Le rôle des ambassadeurs thématiques a été évoqué. La Cour des comptes a récemment effectué une enquête à leur sujet. Voici ce qu’elle écrit : « Pour un coût budgétaire limité, ils sont l’un des moyens possibles pour incarner une présence française sur des questions qui appellent plus qu’une simple présence administrative. »
Comme Richard Yung dans le cadre de son contrôle budgétaire, la Cour des comptes demande que les conditions de leur nomination et de l’exercice de leurs fonctions soient harmonisées. Nous y veillerons ; nous serons notamment attentifs à la remise systématique d’une lettre de mission fixant le cap à suivre, au rattachement à une direction et à la communication régulière de rapports d’activité rendant compte des missions effectuées et des résultats obtenus.
Je rappelle enfin que le nombre d’ambassadeurs thématiques a diminué ces dernières années : ils étaient vingt-huit en 2011 ; ils ne sont plus que vingt-deux aujourd’hui.
La question des colocalisations a été soulevée. C’est avec l’Allemagne que ce mouvement est le plus avancé, en particulier dans le domaine culturel et éducatif ; j’étais la semaine dernière sur l’Eurocampus franco-germano-irlandais de Dublin. La colocalisation progresse également sur le plan diplomatique et consulaire : trois implantations sont déjà une réalité – à Rio, à Pyongyang, dans un contexte particulier, et à Brazzaville – et cinq projets devraient être achevés en 2015 : à Dakar, au Koweït, au Brunei, en Érythrée et en Jamaïque.
Madame la présidente, mesdames, messieurs les sénateurs, le projet de budget qui vous est présenté est à la fois porteur d’économies, cohérent et ciblé.

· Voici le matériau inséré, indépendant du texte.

Lemma parse_rows_Raise rows st e :
  parse_rows st rows = Raise e -> e = IndexError.
Proof.
  revert st. induction rows as [|row rest IH]; intros st; simpl.
  - discriminate.
  - intros H. apply bind_Raise in H as [H | (st' & _ & H)].
    + eapply parse_row_Raise; eauto.
    + eapply IH; eauto.
Qed.

Lemma parse_rows_app rows1 rows2 st :
  parse_rows st (rows1 ++ rows2) =
  (parse_rows st rows1 ≫= fun st1 => parse_rows st1 rows2).
Proof.
  revert st. induction rows1 as [|row rest IH]; intros st; simpl.
  - reflexivity.
  - destruct (parse_row st row); simpl; auto.
Qed.

Lemma parse_row_marker st events c cells :
  contains "Exhibition" c = true ->
  parse_row (st, events) (c :: cells) = Return (exhib, events).
Proof. intros H. unfold parse_row. simpl. rewrite H. reflexivity. Qed.

(** A data row of a time block gives the last event one more home entry
    and one more away entry, and changes nothing else. *)
Lemma parse_row_data events row st' events' :
  parse_row (times, events) row = Return (st', events') ->
  has_marker row = false -> (length row =? 1)%nat = false ->
  is_sentinel row = false ->
  exists init e h a,
    events = init ++ [e] /\ st' = times /\
    events' = init ++ [add_away a (add_home h e)].
Proof.
  unfold parse_row, has_marker, is_sentinel. intros H Hm Hl Hs.
  apply bind_Return in H as (c0 & H0 & H). apply index_Return in H0.
  destruct row as [|c cells]; [discriminate|]. simpl in H0. injection H0 as ->.
  rewrite Hm, Hl in H.
  apply bind_Return in H as (b & Hb & H).
  assert (b = false) as ->.
  { simpl in Hs. destruct (String.eqb c0 ""); [|congruence].
    apply bind_Return in Hb as (c7 & H7 & Hb). apply index_Return in H7.
    simpl in H7. rewrite H7 in Hs. simpl in Hs. congruence. }
  repeat (apply bind_Return in H as (? & ? & H)).
  match goal with
  | H1 : append_last _ events = Return ?x |- _ =>
      apply append_last_Return in H1 as (init & e & -> & ->)
  end.
  match goal with
  | H1 : append_last _ _ = Return ?x |- _ =>
      rewrite append_last_snoc in H1; injection H1 as <-
  end.
  injection H as <- <-. eauto 8.
Qed.

(** What a row the parser accepts does to the state and to the number
    of events. *)
Lemma parse_row_Return st events row st' events' :
  parse_row (st, events) row = Return (st', events') ->
  st' = next_state st row /\
  length events' = ((if starts_event st row then 1 else 0) + length events)%nat /\
  (Forall balanced events -> Forall balanced events').
Proof.
  intros H.
  destruct (has_marker row) eqn:Hm.
  { destruct row as [|c cells]; [discriminate|]. simpl in Hm.
    rewrite (parse_row_marker _ _ _ _ Hm) in H. injection H as <- <-.
    unfold next_state, starts_event. simpl. rewrite Hm. auto. }
  destruct (length row =? 1)%nat eqn:Hl.
  { unfold parse_row in H. apply bind_Return in H as (c0 & H0 & H).
    destruct row as [|c cells]; [discriminate|]. simpl in Hm.
    apply index_Return in H0. injection H0 as ->.
    rewrite Hm, Hl in H. injection H as <- <-.
    unfold next_state, starts_event, has_marker. rewrite Hm, Hl. simpl.
    rewrite length_app. simpl. repeat split; [lia|].
    intros HF. apply Forall_app. split; [assumption|].
    constructor; [reflexivity | constructor]. }
  destruct st.
  - unfold parse_row in H. apply bind_Return in H as (c0 & H0 & H).
    destruct row as [|c cells]; [discriminate|]. simpl in Hm.
    apply index_Return in H0. injection H0 as ->.
    rewrite Hm, Hl in H. injection H as <- <-.
    unfold next_state, starts_event, has_marker. rewrite Hm, Hl. simpl.
    rewrite length_app. simpl. repeat split; [lia|].
    intros HF. apply Forall_app. split; [assumption|].
    constructor; [reflexivity | constructor].
  - destruct (is_sentinel row) eqn:Hs.
    + unfold parse_row in H. apply bind_Return in H as (c0 & H0 & H).
      destruct row as [|c cells]; [discriminate|]. simpl in Hm.
      apply index_Return in H0. injection H0 as ->.
      rewrite Hm, Hl in H. unfold is_sentinel in Hs. simpl in Hs.
      destruct (cells !! 6%nat) as [c7|] eqn:H7; [|discriminate].
      apply andb_prop in Hs as [Hs0 Hs7]. rewrite Hs0 in H.
      unfold index in H. simpl in H. rewrite H7 in H. simpl in H.
      rewrite Hs7 in H. injection H as <- <-.
      unfold next_state, starts_event, is_sentinel, has_marker.
      rewrite Hm, Hl. simpl. rewrite H7, Hs0, Hs7. auto.
    + destruct (parse_row_data _ _ _ _ H Hm Hl Hs)
        as (init & e & h & a & -> & -> & ->).
      unfold next_state, starts_event. rewrite Hm, Hl, Hs. simpl.
      rewrite !length_app. simpl. repeat split.
      intros HF. apply Forall_app in HF as [HF He].
      apply Forall_app. split; [assumption|].
      constructor; [|constructor]. inversion He as [|? ? Hb _]; subst.
      unfold balanced in *. simpl. rewrite !length_app, Hb. reflexivity.
  - unfold parse_row in H. apply bind_Return in H as (c0 & H0 & H).
    destruct row as [|c cells]; [discriminate|]. simpl in Hm.
    apply index_Return in H0. injection H0 as ->.
    rewrite Hm, Hl in H. injection H as <- <-.
    unfold next_state, starts_event, has_marker. rewrite Hm, Hl. auto.
Qed.

Lemma parse_rows_Return rows st events st' events' :
  parse_rows (st, events) rows = Return (st', events') ->
  length events' = (event_starts st rows + length events)%nat /\
  (Forall balanced events -> Forall balanced events').
Proof.
  revert st events. induction rows as [|row rest IH]; intros st events; simpl.
  - intros [= <- <-]. auto.
  - intros H. apply bind_Return in H as ([st1 events1] & H1 & H).
    apply parse_row_Return in H1 as (-> & Hlen & Hbal).
    apply IH in H as [Hlen' Hbal']. split; [lia | auto].
Qed.

(** C1, as the code has it.  On the three rows of the example the
    parser returns one event named "100 Free" and is back in the
    [event] state; the away entry has time "1:01.30" and name "B"; the
    home entry is built as [[row[1], row[0], exhib]], so its time is
    cell 1, "A", and its name is cell 0, "58.21"; both flags are
    false. *)
Theorem example_stream_parsed :
  parse_rows initial
    [["100 Free"];
     ["58.21"; "A"; ""; " "; ""; ""; "B"; "1:01.30"; ""];
     [""; ""; ""; ""; ""; ""; ""; ""]]
  = Return (event,
            [mkEvent "100 Free"
               [mkEntry "A" "58.21" false]
               [mkEntry "1:01.30" "B" false]]).
Proof. reflexivity. Qed.

(** C1 as stated fails: the home entry of the example does not have
    time "58.21" and name "A". *)
Lemma example_stream_home_entry_swapped :
  parse_rows initial
    [["100 Free"];
     ["58.21"; "A"; ""; " "; ""; ""; "B"; "1:01.30"; ""];
     [""; ""; ""; ""; ""; ""; ""; ""]]
  <> Return (event,
             [mkEvent "100 Free"
                [mkEntry "58.21" "A" false]
                [mkEntry "1:01.30" "B" false]]).
Proof. intros H. vm_compute in H. discriminate H. Qed.

(** C2.  A row whose first cell contains "Exhibition" puts the parser
    in the [exhib] state and leaves the events as they are, whatever
    the state and whatever the number of cells. *)
Theorem exhibition_marker_overrides
    (st : ParseState) (events : list EventResult) (row : list string) (c : string) :
  row !! 0%nat = Some c ->
  contains "Exhibition" c = true ->
  parse_row (st, events) row = Return (exhib, events).
Proof.
  intros H0 Hc. destruct row as [|c' cells]; [discriminate|].
  injection H0 as ->. apply parse_row_marker. assumption.
Qed.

Comme M. Jean-Pierre Raffarin l’a rappelé, un budget doit être analysé au regard de la politique qu’il traduit. En l’occurrence, ce budget est en phase avec les priorités nationales, en termes de redressement économique comme en termes d’action diplomatique. Il dote le ministère des affaires étrangères et du développement international des moyens de remplir sa mission, tout en s’adaptant aux enjeux du XXIe siècle, un siècle où le monde aura, plus que jamais, besoin de la France. (Applaudissements sur les travées du groupe socialiste, du groupe écologiste et du groupe CRC, ainsi que sur certaines travées du RDSE et sur quelques travées de l’UMP.)